Lemma platform_Initialize_devices (p p' : OpenCL_platform) (key : string)
      (off id : Z) (w w' : world) :
  Platform.Initialize api p key off id w = Done p' w' ->
  exists name,
    DeviceRegistry.Initialize api (devices_list p)
      {| pv_id := id; pv_id_offset := off; pv_name := name |}
      (log (EvPlatformInitialize key off id) w)
    = Done (devices_list p') w'.
Proof.
  unfold Platform.Initialize. intros H.
  inv_bind H as u0 w0 Hemit. unfold emit in Hemit. injection Hemit as _ <-.
  inv_bind H as profile w1 Hq. apply query_inv in Hq as ->.
  inv_bind H as version w1 Hq. apply query_inv in Hq as ->.
  inv_bind H as name w1 Hq. apply query_inv in Hq as ->.
  inv_bind H as vendor w1 Hq. apply query_inv in Hq as ->.
  inv_bind H as extensions w1 Hq. apply query_inv in Hq as ->.
  inv_bind H as dl w1 Hdl. unfold ret in H. injection H as <- <-.
  exists name. exact Hdl.
Qed.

■ ■ ■

Check each line of the data above for the word "unfold". Report how many lines have it, and nothing else.

3